(** ** Properties *)

(** C26. The certificates of an expression hold of every string its matches
    consume: it is not empty, it has no byte after a newline when restarting at
    lines is certified, it is at most the full-match length, and the safe tail is
    that length or bounds what follows an unbounded run that its delimiter ends. *)
Theorem certificates_sound minimum_len maximum_len look_set_is_empty h c w :
  LengthLaws minimum_len maximum_len ->
  compute minimum_len maximum_len look_set_is_empty h = Some c -> consumes h w ->
  w <> [] /\
  (lengths_line_restart_safe c = true -> ~ crosses w) /\
  (forall n, full_match c = Some n -> safe_tail c = Some n /\ length w <= n) /\
  (forall n, safe_tail c = Some n -> full_match c = None -> delimited n w) /\
  lengths_prefix_stable c = look_set_is_empty h.
Proof.
  intros L Hc Hw. destruct (compute_fields _ _ _ _ _ Hc) as (-> & -> & ->).
  unfold compute in Hc. destruct (minimum_len h) as [[|k]|] eqn:Emin; [done| |done].
  pose proof (minimum_law minimum_len maximum_len _ _ _ Emin Hw) as Hk.
  cbn [negb Nat.ltb Nat.leb] in Hc. split_and!; [intros ->; cbn in Hk; lia| | | |done].
  - intros Hs Hx. destruct (newline_shape_sound _ _ L h w Hw) as [_ Hsh]. by rewrite (Hsh Hx) in Hs.
  - intros n Hn. rewrite Hn in Hc. cbn in Hc. simplify_eq. split; [done|]. by eapply maximum_law.
  - intros n Hn Hf. rewrite Hf in Hc. cbn in Hc.
    destruct (delimited_run h) as [[suffix rest]|] eqn:Er; [|by simplify_eq].
    destruct (maximum_len suffix) as [len|] eqn:El; [|done].
    destruct (add_lengths maximum_len len rest) as [len'|] eqn:Ea; [|done].
    simplify_eq/=. by eapply delimited_run_sound.
Qed.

⁂

**Your assignment:**
Wherever the string "forall" shows up in the material, copy the line that holds it.

**Output of the task:**
  (forall n, full_match c = Some n -> safe_tail c = Some n /\ length w <= n) /\
  (forall n, safe_tail c = Some n -> full_match c = None -> delimited n w) /\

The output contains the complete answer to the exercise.